Mar 31 2009
How Much Would You Pay For 50 Inbound Links
I was looking over a few SEO sites today and came across a major player in this industry with a service of link building. I looked at their pricing and started to think; what is a good price to pay for quality inbound links? I am not talking about buying links, Google doesn’t like that and I understand why. What I am referring to is paying someone to take on your link building strategy.
This company offers to provide 50 quality inbound links for $1,800. That’s $36.00 per link. I am sure this company has a large group of websites that it can draw from to give indusry and topic related inbound links from. 50 inbound links from quality sites can do amazing things to your search return position if done correctly. At the upper end of the spectrum this company offers 200 inbound links for $4,500. Once again I am assuming they have a ready list of websites to draw from.
I wonder if it would be cost effective for me to make the same offer. I don’t have a large number of sites to draw from and what kind of time frame would I be looking at to get 50 inbound links from industry related sites? Maybe I need to experiment and see what kind of time frame it would take for me to get 50 one way inbound links. Once I find out the time then it is just a simple matter of math to find out how much it cost me for my time.
What is your opinion? Does $1,800 for 50 inbound links seem like a good deal to you?

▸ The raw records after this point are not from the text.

(* ===== verification/Float64.v ===== *)
(** * [float64]: IEEE 754 binary64, its decimal forms and [math.Round]

    Arithmetic is the Standard Library's [SpecFloat] at precision 53 and
    exponent 1024, rounding to nearest even as Go does. Reading a JSON number
    is [strconv.ParseFloat], correctly rounded; writing one is the form
    [encoding/json] gives: the shortest digits that read back as the same
    value, the nearest of them, in positional notation unless the exponent is
    below -6 or above 20. *)
From Stdlib Require Import SpecFloat.
From S2P Require Import Prelude GoBytes Json.

Module Float64.
Definition float64 : Type := spec_float.

#[global] Instance float64_eq_dec : EqDecision float64.
Proof. unfold float64. solve_decision. Defined.

Definition fprec : Z := 53.
Definition femax : Z := 1024.

Definition fzero : float64 := S754_zero false.
Definition ofInt (n : Z) : float64 := binary_normalize fprec femax n 0 false.
Definition fadd : float64 → float64 → float64 := SFadd fprec femax.
Definition fsub : float64 → float64 → float64 := SFsub fprec femax.
Definition fmul : float64 → float64 → float64 := SFmul fprec femax.
Definition fdiv : float64 → float64 → float64 := SFdiv fprec femax.
Definition fltb : float64 → float64 → bool := SFltb.
Definition fleb : float64 → float64 → bool := SFleb.
Definition feqb : float64 → float64 → bool := SFeqb.

Definition isNaN (f : float64) : bool := match f with S754_nan => true | _ => false end.
Definition finite (f : float64) : bool := match f with S754_zero _ | S754_finite _ _ _ => true | _ => false end.

(** ** Reading *)

(** The value [± digits * 10 ^ e], rounded once. *)
Definition ofDecimal (neg : bool) (digits e : Z) : float64 :=
  match digits with
  | Zpos m =>
    if 0 <=? e then binary_normalize fprec femax ((if neg then Z.opp else id) (Zpos m * 10 ^ e)) 0 neg
    else match 10 ^ (- e) with
         | Zpos d => fdiv (S754_finite neg m 0) (S754_finite false d 0)
         | _ => S754_nan
         end
  | _ => S754_zero neg
  end.

(** A JSON number literal as sign, digits and power of ten. *)
Definition readLiteral (lit : string) : option (bool * Z * Z) :=
  let '(neg, s0) := match lit with String "-" r => (true, r) | _ => (false, lit) end in
  let '(i, s1) := spanDigits s0 in
  let '(f, s2) := match s1 with String "." r => spanDigits r | _ => ("", s1) end in
  match readDigits (i +:+ f) 0 with
  | None => None
  | Some digits =>
    match s2 with
    | EmptyString => Some (neg, digits, - slen f)
    | String _ r =>
      let '(eneg, ed) := match r with String "-" r' => (true, r') | String "+" r' => (false, r') | _ => (false, r) end in
      match readDigits ed 0 with
      | None => None
      | Some e => Some (neg, digits, (if eneg then - e else e) - slen f)
      end
    end
  end.

(** [strconv.ParseFloat(lit, 64)]: [None] out of range. *)
Definition ParseFloat (lit : string) : option float64 :=
  match readLiteral lit with
  | None => None
  | Some (neg, digits, e) => let f := ofDecimal neg digits e in if finite f then Some f else None
  end.

Definition setFloat (v : json) (old : float64) : float64 * bool :=
  match v with
  | JNum lit => match ParseFloat lit with Some f => (f, true) | None => (old, false) end
  | JNull => (old, true)
  | _ => (old, false)
  end.

(** ** Writing *)

(** [m * 2 ^ e] as a fraction. *)
Definition fraction (m : positive) (e : Z) : Z * Z :=
  if 0 <=? e then (Zpos m * 2 ^ e, 1) else (Zpos m, 2 ^ (- e)).

(** The power of ten of the leading digit of [n / d]: the greatest [k] with
    [10 ^ k <= n / d]. It is sought downwards from a start the binary
    logarithms give, a step or two above it. *)
Fixpoint leading (fuel : nat) (k : Z) (n d : Z) : Z :=
  match fuel with
  | O => k
  | S fuel' => if (if 0 <=? k then 10 ^ k * d <=? n else d <=? n * 10 ^ (- k)) then k else leading fuel' (k - 1) n d
  end.

Definition leadingStart (n d : Z) : Z := (Z.log2 n - Z.log2 d + 1) * 30103 / 100000 + 1.

(** [n / d] in units of [10 ^ q]: the fraction again. *)
Definition inUnits (n d q : Z) : Z * Z := if 0 <=? q then (n, d * 10 ^ q) else (n * 10 ^ (- q), d).

(** The nearer of the two whole numbers around [n / d] that read back, an even
    one on a tie. *)
Definition nearest (back : Z → bool) (n d : Z) : option Z :=
  let lo := n / d in
  let rest := n mod d in
  if rest =? 0 then (if back lo then Some lo else None)
  else
    let hi := lo + 1 in
    let loFirst := (2 * rest <? d) || ((2 * rest =? d) && Z.even lo) in
    if loFirst then (if back lo then Some lo else if back hi then Some hi else None)
    else (if back hi then Some hi else if back lo then Some lo else None).

(** The shortest digits, with the power of ten of the last one. *)
Fixpoint shortest (fuel : nat) (p : Z) (f : float64) (top n d : Z) : Z * Z :=
  let q := top - p + 1 in
  let '(n', d') := inUnits n d q in
  match nearest (λ c, bool_decide (ofDecimal false c q = f)) n' d' with
  | Some c => (c, q)
  | None => match fuel with O => (n' / d', q) | S fuel' => shortest fuel' (p + 1) f top n d end
  end.

Fixpoint zeros (n : nat) : string := match n with O => "" | S n' => String "0" (zeros n') end.

Fixpoint stripZeros (fuel : nat) (c q : Z) : Z * Z :=
  match fuel with
  | O => (c, q)
  | S fuel' => if (c mod 10 =? 0) && negb (c =? 0) then stripZeros fuel' (c / 10) (q + 1) else (c, q)
  end.

(** Digits [ds] whose last stands at [10 ^ q], in positional notation. *)
Definition positional (ds : string) (q : Z) : string :=
  if 0 <=? q then ds +:+ zeros (Z.to_nat q)
  else
    let point := slen ds + q in
    if 0 <? point then
      String.substring 0 (Z.to_nat point) ds +:+ "." +:+ String.substring (Z.to_nat point) (Z.to_nat (- q)) ds
    else "0." +:+ zeros (Z.to_nat (- point)) +:+ ds.

(** One digit, the rest after a point, and the exponent as [encoding/json]
    cleans it: two digits at least, but a single one after a minus sign. *)
Definition scientific (ds : string) (q : Z) : string :=
  let e := slen ds - 1 + q in
  String.substring 0 1 ds +:+ (if slen ds <? 2 then "" else "." +:+ String.substring 1 (String.length ds - 1) ds) +:+
  "e" +:+ (if e <? 0 then "-" +:+ FormatInt (- e) else "+" +:+ (if e <? 10 then "0" else "") +:+ FormatInt e).

(** [encoding/json]'s form of a [float64]; [None] for what it refuses. *)
Definition formatFloat (f : float64) : option string :=
  match f with
  | S754_zero neg => Some (if neg then "-0" else "0")
  | S754_finite neg m e =>
    let '(n, d) := fraction m e in
    let top := leading 5 (leadingStart n d) n d in
    let '(c0, q0) := shortest 17 1 (S754_finite false m e) top n d in
    let '(c, q) := stripZeros 20 c0 q0 in
    let ds := FormatInt c in
    let e10 := slen ds - 1 + q in
    Some ((if neg then "-" else "") +:+
          (if (e10 <? -6) || (20 <? e10) then scientific ds q else positional ds q))
  | _ => None
  end.

(** ** [math.Round]: half away from zero, the sign kept *)
Definition Round (f : float64) : float64 :=
  match f with
  | S754_finite neg m e =>
    if 0 <=? e then f
    else
      let r := (2 * Zpos m + 2 ^ (- e)) / (2 * 2 ^ (- e)) in
      binary_normalize fprec femax (if neg then - r else r) 0 neg
  | _ => f
  end.

(** ** Durations: nanoseconds in an [int64] *)
Definition nanos : Z := 1000000000.

(** [t.Sub(u)] saturates. *)
Definition timeBetween (t u : Z) : Z := Z.max i64_min (Z.min i64_max (t - u)).

(** [Duration.Seconds]. *)
Definition Seconds (d : Z) : float64 := fadd (ofInt (Z.quot d nanos)) (fdiv (ofInt (Z.rem d nanos)) (ofInt nanos)).

(** [min] of two numbers that are not NaN. *)
Definition fmin (x y : float64) : float64 := if fltb y x then y else x.

Example read_write :
  (λ s, ParseFloat s ≫= formatFloat) <$>
    ["0.1"; "1"; "-2.50"; "1e21"; "1.5e-7"; "123456789012345680000"; "0.000001"; "5e-324"; "1.7976931348623157e308";
     "9007199254740993"; "1125899906842624.25"; "1e-7"; "-0"; "1e400"; "100"; "0.30000000000000004"; "9.5367431640625e-7"]
  = (Some <$> ["0.1"; "1"; "-2.5"; "1e+21"; "1.5e-7"; "123456789012345680000"; "0.000001"; "5e-324"; "1.7976931348623157e+308";
     "9007199254740992"; "1125899906842624.2"; "1e-7"; "-0"]) ++ [None] ++ (Some <$> ["100"; "0.30000000000000004"; "9.5367431640625e-7"]).
Proof. vm_compute. reflexivity. Qed.
End Float64.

What would you pay someone to handle your link campaign?

It largely depends on how much money you make from traffic and how much traffic the links will get you, which, in turn, depends on the keywords, landing pages and the sites/pages you’ll be getting links from.

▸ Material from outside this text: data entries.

(** What is canonical is not rounded. *)
Lemma round_canonical m e :
  fexp (Zpos (digits2_pos m) + e) = e → e ≤ 971 → binary_round_aux fprec femax false (Zpos m) e loc_Exact = S754_finite false m e.
Proof.
  intros Hc He. unfold binary_round_aux, shr_fexp. cbn [Zdigits2]. rewrite Hc, Z.sub_diag. cbn [shr shr_record_of_loc loc_of_shr_record round_nearest_even shr_m Zdigits2].
  rewrite Hc, Z.sub_diag. cbn [shr shr_record_of_loc shr_m]. by replace (e <=? femax - fprec) with true by (symmetry; apply Z.leb_le; unfold femax, fprec; lia).
Qed.

Lemma ofInt_exact n : 0 ≤ n < 2 ^ 53 → nonneg (ofInt n) ∧ (val (ofInt n) == inject_Z n)%Q.
Proof.
  intros Hn. destruct n as [|n|]; [done| |lia]. unfold ofInt. cbn [binary_normalize]. unfold binary_round.
  pose proof (Zdigits_bounds (Zpos n) ltac:(lia)) as [Hl _]. cbn [Zdigits2] in Hl. set (d := Zpos (digits2_pos n)) in *.
  assert (Hd : d ≤ 53). { destruct (decide (d ≤ 53)); [done|]. assert (2 ^ 53 ≤ 2 ^ (d - 1)) by (apply Z.pow_le_mono_r; lia). lia. }
  assert (1 ≤ d) by (unfold d; lia). assert (Hf : fexp (d + 0) = d - 53) by (rewrite fexp_eq; lia). rewrite Hf. destruct (shl_align_spec n 0 (d - 53)) as [E2 E1].
  destruct (shl_align n 0 (d - 53)) as [m' e']. cbn [fst snd] in *. rewrite Z.min_r in E1, E2 by lia. subst e'.
  assert (Hc : Zpos (digits2_pos m') = 53).
  { change (Zpos (digits2_pos m')) with (Zdigits2 (Zpos m')). rewrite E1, Zdigits_shift by lia. cbn [Zdigits2]. fold d. lia. }
  rewrite round_canonical; [|rewrite Hc, fexp_eq; lia|lia]. split.
  - cbn [nonneg]. apply andb_true_intro. split; [apply Z.eqb_eq; rewrite Hc; apply fexp_eq || (rewrite fexp_eq; lia)|apply Z.leb_le; unfold femax, fprec; lia].
  - cbn [val]. rewrite E1, mag_shift by lia. replace (d - 53 + (0 - (d - 53))) with 0 by lia. unfold mag. change (bp 0) with 1%Q. ring.
Qed.

(** Two mantissas brought to the lesser exponent. *)
Lemma aligned m e e' : (mag (Zpos (shl_align m e (Z.min e e')).1) (Z.min e e') == mag (Zpos m) e)%Q.
Proof.
  destruct (shl_align_spec m e (Z.min e e')) as [_ ->]. replace (Z.min e (Z.min e e')) with (Z.min e e') by lia.
  rewrite mag_shift by lia. by replace (Z.min e e' + (e - Z.min e e')) with e by lia.
Qed.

Technically, I’d invest $2-4k in creation of a single, best of the web quality article, craft a persuasive headline (1-2 benefits with a call to action) and share it on topical social sites, Delicious and StumbleUpon. You’ll probably need to find someone with good profiles on social sites to do that for you, but it’s another story.
Since you’ve researched the SEO field, this is called linkbait, though I prefer it to call link worthy content.
But, if you ask me, if those 200 links do come from authoritative, high quality websites and are natural, with the anchor text you want and to the landing pages you want (ranking at #2-5 before link building), then you can get pretty good ROI on investing in those links, too.
However, what I like in link worthy content, is that you get hordes of targeted long tail traffic to the article, too.